March is Women in Jazz Month, a time to celebrate and recognize the contributions of women to jazz. As a lifelong activist, I want to celebrate women who used music as a platform for social change.
Billie Holiday’s “Strange Fruit” is well-known.
Ethel Waters’ “Supper Time” is not as well-known. Written by Irving Berlin especially for Waters, the song is about a wife’s grief over the lynching of her husband.
Ella Fitzgerald broke down racial barriers. On October 7, 1955, the “First Lady of Song” performed with the Jazz at the Philharmonic in Houston. The concert tour was produced by her manager Norman Granz, an ally in the fight for racial justice. The Music Hall had “Negro” and “White” labels on the bathroom doors. Shortly before the show, Granz removed the labels.

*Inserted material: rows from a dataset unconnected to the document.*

Lemma evict_oldest_spec old rest : lru_ c = old :: rest -> blen (cached c) < 2 ^ 31 ->
  exists c', evict_oldest c old = Some c' /\ cache_inv c' held /\ keeps c c' (cached c' ++ held) /\
    capacity_ c' = capacity_ c /\ next_addr c' = next_addr c /\ cached c ≡ₚ old :: cached c' /\ lru_ c' = rest.
Proof.
  intros El Hsz. pose proof (ca_core _ _ Hc) as Hcore.
  assert (Hin : old ∈ cached c) by (rewrite <- (co_lists _ _ _ Hcore), El; set_solver).
  destruct (core_handle _ _ _ Hcore old) as [h Eh]; [by left|].
  destruct (co_heap _ _ _ Hcore old h Eh) as (_ & Hrefs & _). rewrite bool_decide_true in Hrefs by done.
  rewrite holders_zero in Hrefs by (apply (co_lru _ _ _ Hcore); rewrite El; left).
  destruct (table_handle _ _ old (ca_table _ _ Hc) Hin) as (h' & Eh' & Hhash). rewrite Eh in Eh'. injection Eh' as <-.
  unfold evict_oldest. rewrite Eh. cbn [mbind option_bind]. replace (h_refs h =? 1) with true by lia. cbn [negb].
  destruct (remove_and_finish_spec (h_key h) (h_hash h) ltac:(lia) Hsz) as (b & c' & -> & Hc' & Hk & E2 & E3 & Hr). cbn [mbind option_bind].
  assert (Hl : table_Lookup (heap c) (handle_table c) (h_key h) (h_hash h) = Some old) by (apply cached_lookup; [lia|]; split; [done|by exists h]).
  rewrite Hl in Hr. destruct Hr as (-> & Hp & Hlru). exists c'. split; [done|]. split; [done|]. split; [done|]. split; [done|]. split; [done|]. split; [done|].
  rewrite Hlru, El. simpl. rewrite Nat.eqb_refl. simpl. apply without_notin.
  pose proof (co_nodup _ _ _ Hcore) as Hnd. rewrite <- (co_lists _ _ _ Hcore), El in Hnd. apply NoDup_app in Hnd as (Hnd & _). by apply NoDup_cons in Hnd as [? _].
Qed.
End Ops.

(** The evictions take the oldest entries first and stop when there is room. *)
Lemma evict_loop_spec (full : C -> bool) fuel : forall c held, cache_inv c held -> blen (cached c) < 2 ^ 31 ->
  (length (lru_ c) <= fuel)%nat ->
  exists c', evict_loop full fuel c = Some c' /\ cache_inv c' held /\ keeps c c' (cached c' ++ held) /\
    capacity_ c' = capacity_ c /\ next_addr c' = next_addr c /\ (exists gone, lru_ c = gone ++ lru_ c' /\ cached c ≡ₚ gone ++ cached c') /\
    (lru_ c' = [] \/ full c' = false).
Proof.
  assert (Hrefl : forall c held, cache_inv c held -> keeps c c (cached c ++ held)).
  { intros c held Hc b Hb. apply elem_of_app in Hb. destruct (core_handle _ _ _ (ca_core _ _ Hc) b Hb) as [hb Ehb]. by exists hb, hb. }
  induction fuel as [|fuel IH]; intros c held Hc Hsz Hf; cbn [evict_loop]; destruct (lru_ c) as [|old rest] eqn:El; simpl in Hf; try lia.
  - exists c. split; [done|]. split; [done|]. split; [by apply Hrefl|]. split; [done|]. split; [done|]. split; [|by left]. exists []. by rewrite El.
  - exists c. split; [done|]. split; [done|]. split; [by apply Hrefl|]. split; [done|]. split; [done|]. split; [|by left]. exists []. by rewrite El.
  - destruct (full c) eqn:Efull.
    + destruct (evict_oldest_spec c held Hc old rest El Hsz) as (c1 & -> & Hc1 & Hk1 & A1 & A2 & Hp1 & Hl1). cbn [mbind option_bind].
      assert (Hsz1 : blen (cached c1) < 2 ^ 31) by (unfold blen in *; rewrite Hp1 in Hsz; simpl in Hsz; lia).
      destruct (IH c1 held Hc1 Hsz1) as (c2 & -> & Hc2 & Hk2 & B1 & B2 & (gone & Eg & Hg) & Hend); [rewrite Hl1; lia|].
      exists c2. split; [done|]. split; [done|]. split.
      * apply (keeps_trans c c1 c2 _ _ Hk1 Hk2). intros a Ha. apply elem_of_app in Ha as [Ha|Ha]; [|set_solver].
        apply elem_of_app. left. rewrite Hg. set_solver.
      * split; [congruence|]. split; [congruence|]. split; [|done]. exists (old :: gone). rewrite <- app_comm_cons, <- Eg, Hl1. split; [done|].
        rewrite Hp1, Hg. done.
    + exists c. split; [done|]. split; [done|]. split; [by apply Hrefl|]. split; [done|]. split; [done|]. split; [|by right]. exists []. by rewrite El.
Qed.
Lemma prune_step : exists s',
  client_step s OpPrune = Some (None, s') /\ client_inv s' (n + 1) total /\ contract s OpPrune None s'.
Proof.
  assert (Hall : forall i c, shard_ (cl_cache s) !! i = Some c -> exists c', LRU_Prune c = Some c' /\ shrunk c c' (held_in i (cl_held s)) /\ lru_ c' = []).
  { intros i c Ec. pose proof (ci_shard _ _ _ Hs i c Ec) as Hi. pose proof (si_size _ _ _ _ _ _ Hi). apply LRU_Prune_spec; [apply Hi|lia]. }
  assert (Hm : exists cs, mapM LRU_Prune (shard_ (cl_cache s)) = Some cs).
  { apply mapM_is_Some, Forall_lookup. intros i c Ec. destruct (Hall i c Ec) as (c' & Ep & _). by exists c'. }
  destruct Hm as [cs Em]. cbn [client_step]. unfold sharded_Prune. rewrite Em. cbn [mbind option_bind]. eexists. split; [reflexivity|].
  apply mapM_Some in Em.
  assert (Hat : forall i c', cs !! i = Some c' -> exists c, shard_ (cl_cache s) !! i = Some c /\ shrunk c c' (held_in i (cl_held s)) /\ lru_ c' = []).
  { intros i c' Ec'. destruct (Forall2_lookup_r _ _ _ _ _ Em Ec') as (c & Ec & Ep). destruct (Hall i c Ec) as (c2 & Ep2 & Hrest).
    rewrite Ep in Ep2. injection Ep2 as <-. by exists c. }
  assert (Hinv : client_inv (mkClient (mkSharded cs (last_id_ (cl_cache s))) (cl_held s) (cl_latest s)) (n + 1) total).
  { pose proof (ci_count _ _ _ Hs). split; cbn [cl_cache shard_ cl_held cl_latest]; [|..|apply Hs|lia].
    - rewrite <- (Forall2_length _ _ _ Em). apply Hs.
    - intros i c' Ec'. destruct (Hat i c' Ec') as (c & Ec & Hsh & _). apply shard_more.
      apply (shard_shrunk _ c _ (cl_held s) _ (cl_latest s)); [by apply (ci_shard _ _ _ Hs)|done|by left|done]. }
  split; [exact Hinv|]. split; [intros g v Hg; by eapply client_values|]. intros i c Ec. by destruct (Hat i c Ec) as (_ & _ & _ & ?).
Qed.
End Steps.

Definition op_charge (op : cache_op) : Z := match op with OpInsert _ _ charge => charge | _ => 0 end.

Lemma client_step_ok (s : client) op n total : client_inv s n total -> n + 1 < 2 ^ 31 - 1 -> 0 <= op_charge op ->
  total + op_charge op < 2 ^ 64 -> exists r s',
  client_step s op = Some (r, s') /\ client_inv s' (n + 1) (total + op_charge op) /\ contract s op r s'.
Proof.
  intros Hs Hn Hc Ht. destruct op as [key value charge|key|i|key|]; cbn [op_charge] in *; rewrite ?Z.add_0_r.
  - destruct (insert_step s n total Hs Hn key value charge Hc Ht) as (s' & Hok). by exists None, s'.
  - by apply lookup_step.
  - destruct (release_step s n total Hs i) as (s' & Hok). by exists None, s'.
  - destruct (erase_step s n total Hs Hn key) as (s' & Hok). by exists None, s'.
  - destruct (prune_step s n total Hs Hn) as (s' & Hok). by exists None, s'.
Qed.

Definition total_charges (ops : list cache_op) : Z := fold_right (fun op t => op_charge op + t) 0 ops.

Lemma run_ok ops : forall s n total, client_inv s n total -> Forall (fun op => 0 <= op_charge op) ops ->
  n + blen ops < 2 ^ 31 - 1 -> total + total_charges ops < 2 ^ 64 ->
  exists s', client_run s ops = Some s' /\ client_inv s' (n + blen ops) (total + total_charges ops).
Proof.
  induction ops as [|op ops IH]; intros s n total Hs Hc Hn Ht; cbn [client_run total_charges fold_right] in *.
  - exists s. split; [done|]. change (blen []) with 0. by rewrite !Z.add_0_r.
  - fold (total_charges ops) in *. apply Forall_cons in Hc as [Hc0 Hc].
    assert (Hpos : 0 <= total_charges ops) by (clear -Hc; induction Hc; simpl; lia).
    assert (Hb : blen (op :: ops) = 1 + blen ops) by (unfold blen; cbn [length]; lia). pose proof (blen_nonneg ops). rewrite Hb in *.
    destruct (client_step_ok s op n total Hs ltac:(lia) Hc0 ltac:(lia)) as (r & s1 & -> & Hs1 & _). cbn [mbind option_bind].
    destruct (IH s1 _ _ Hs1 Hc ltac:(lia) ltac:(lia)) as (s' & -> & Hs'). exists s'. split; [done|].
    replace (n + (1 + blen ops)) with (n + 1 + blen ops) by lia. by rewrite Z.add_assoc.
Qed.

Lemma new_client_inv capacity : client_inv (new_client capacity) 0 0.
Proof.
  unfold new_client, NewLRUCache. set (k := u64 _ / _). split; cbn [cl_cache shard_ cl_held cl_latest].
  - apply length_replicate.
  - intros i c Hc. apply lookup_replicate in Hc as [-> _]. split; try done.
    + assert (Hnil : forall a : nat, a ∉ []) by (intros a Ha; by apply elem_of_nil in Ha).
      split; split; try done; try constructor.
      * intros a [Ha|Ha]; by apply Hnil in Ha.
      * exists 2%nat. split; [lia|done].
      * intros j chain a Hj Ha. apply (lookup_replicate 4) in Hj as [-> _]. by apply Hnil in Ha.
    + intros a Ha. by apply elem_of_nil in Ha.
    + intros a v Ha. by apply elem_of_nil in Ha.
  - intros h v Hh. by apply elem_of_nil in Hh.
  - done.
Qed.

Lemma client_weaken (s : client) n total n' total' : client_inv s n total -> n <= n' -> total <= total' -> client_inv s n' total'.
Proof.
  intros Hs Hn Ht. pose proof (ci_count _ _ _ Hs). split; [apply Hs| |apply Hs|lia]. intros i c Ec.
  apply (shard_other _ _ (cl_held s) _ (cl_latest s) _ n _ total); [|done..]. by apply (ci_shard _ _ _ Hs).
Qed.

(** ** The operations, for the components that use a cache *)

Section Use.
Context (c : ShardedLRUCache V) (held : list (nat * nat * V)) (latest : gmap bytes V) (n total : Z).
Hypothesis c_inv : client_inv (mkClient c held latest) n total.
Hypothesis n_small : n + 1 < 2 ^ 31 - 1.

Lemma use_Lookup key : exists h c', sharded_Lookup c key = Some (h, c') /\
  match h with
  | Some h => exists v, sharded_Value c' h = Some v /\ latest !! key = Some v /\
      client_inv (mkClient c' ((h, v) :: held) latest) (n + 1) total
  | None => client_inv (mkClient c' held latest) (n + 1) total
  end.
Proof.
  destruct (lookup_step _ n total c_inv n_small key) as (r & s' & E & Hs' & Hc). cbn [client_step cl_cache cl_held cl_latest] in E.
  destruct (sharded_Lookup c key) as [ [h c']|]; [|done]. cbn [mbind option_bind] in E. exists h, c'. split; [done|].
  destruct h as [h|]; [|by injection E as <- <-]. destruct (sharded_Value c' h) as [v|]; [|done]. injection E as <- <-.
  exists v. split; [done|]. split; [|done]. by apply (ct_op _ _ _ _ Hc).
Qed.

Lemma use_Insert key value charge : 0 <= charge -> total + charge < 2 ^ 64 ->
  exists h c', sharded_Insert c key value charge = Some (h, c') /\
    client_inv (mkClient c' ((h, value) :: held) (<[key := value]> latest)) (n + 1) (total + charge).
Proof.
  intros H1 H2. destruct (insert_step _ n total c_inv n_small key value charge H1 H2) as (s' & E & Hs' & _). cbn [client_step cl_cache cl_held cl_latest] in E.
  destruct (sharded_Insert c key value charge) as [ [h c']|]; [|done]. injection E as <-. by exists h, c'.
Qed.

Lemma use_Release h v : (h, v) ∈ held -> exists c' held', sharded_Release c h = Some c' /\
  client_inv (mkClient c' held' latest) (n + 1) total.
Proof.
  intros Hin. apply list_elem_of_lookup in Hin as [i Hi].
  destruct (release_step _ n total c_inv i) as (s' & E & Hs' & _). cbn [client_step cl_cache cl_held cl_latest] in E.
  rewrite Hi in E. destruct (sharded_Release c h) as [c'|]; [|done]. injection E as <-. by eexists c', _.
Qed.

Lemma use_Erase key : exists c', sharded_Erase c key = Some c' /\ client_inv (mkClient c' held (delete key latest)) (n + 1) total.
Proof.
  destruct (erase_step _ n total c_inv n_small key) as (s' & E & Hs' & _). cbn [client_step cl_cache cl_held cl_latest] in E.
  destruct (sharded_Erase c key) as [c'|]; [|done]. injection E as <-. by exists c'.
Qed.

Lemma use_Value h v : (h, v) ∈ held -> sharded_Value c h = Some v.
Proof. intros Hin. exact (client_values _ _ _ _ _ c_inv Hin). Qed.
End Use.

(** C17: The cache as its clients see it.  However a client uses the cache,
    releasing only handles that it holds, no assertion of the cache fails, no freed
    handle is used, and every operation meets its contract: the handles that the
    client holds keep their values, whatever is evicted, replaced or erased; a hit
    is the value inserted last for the key; an insertion can be looked up at once,
    and after it the shard is within its capacity or clients hold all its entries;
    an erased key is not found; pruning leaves only what clients hold. *)
Theorem cache_contract capacity ops op :
  Forall (fun op => 0 <= op_charge op) (ops ++ [op]) -> blen ops < 2 ^ 31 - 2 -> total_charges (ops ++ [op]) < 2 ^ 64 ->
  exists s r s', client_run (new_client capacity) ops = Some s /\ client_step s op = Some (r, s') /\ contract s op r s'.
Proof.
  intros Hc Hn Ht. apply Forall_app in Hc as [Hc1 Hc2]. apply Forall_cons in Hc2 as [Hc2 _].
  assert (Et : total_charges (ops ++ [op]) = total_charges ops + op_charge op).
  { clear. induction ops; simpl in *; lia. }
  rewrite Et in Ht. destruct (run_ok ops _ 0 0 (new_client_inv capacity) Hc1 ltac:(lia) ltac:(lia)) as (s & E & Hs).
  destruct (client_step_ok s op _ _ Hs ltac:(lia) Hc2 ltac:(lia)) as (r & s' & E' & _ & Hct). by exists s, r, s'.
Qed.
End Client.

(** Three insertions into one shard, two releases, a lookup. *)
Lemma cache_contract_witness : exists s r s',
  client_run (new_client 16) [OpInsert (str "a") 1%nat 1; OpInsert (str "b") 2%nat 1; OpRelease 0; OpInsert (str "a") 3%nat 1; OpRelease 1]
    = Some s /\ client_step s (OpLookup (str "a")) = Some (r, s') /\ contract s (OpLookup (str "a")) r s'.
Proof. apply cache_contract; [repeat (constructor; [cbn; lia|]); constructor|vm_compute; done|vm_compute; done]. Defined.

Houston’s segregationists were angry about Granz’s attempt to integrate the show by refusing to pre-sell tickets. Some whites asked for a refund rather than sit next to an African American. After the first show, the police stormed Fitzgerald’s dressing room and arrested her, trumpeter Dizzy Gillespie, saxophonist Illinois Jacquet and other musicians on trumped-up charges.
With the intervention of her friend, actress Marilyn Monroe, Fitzgerald was the first African American to perform at the legendary Mocambo nightclub.
Nina Simone’s outrage over the bombing of the 16th Street Baptist Church emboldened civil rights activists.
Simone’s celebration of black excellence inspired a new generation of civil rights activists, including the writer.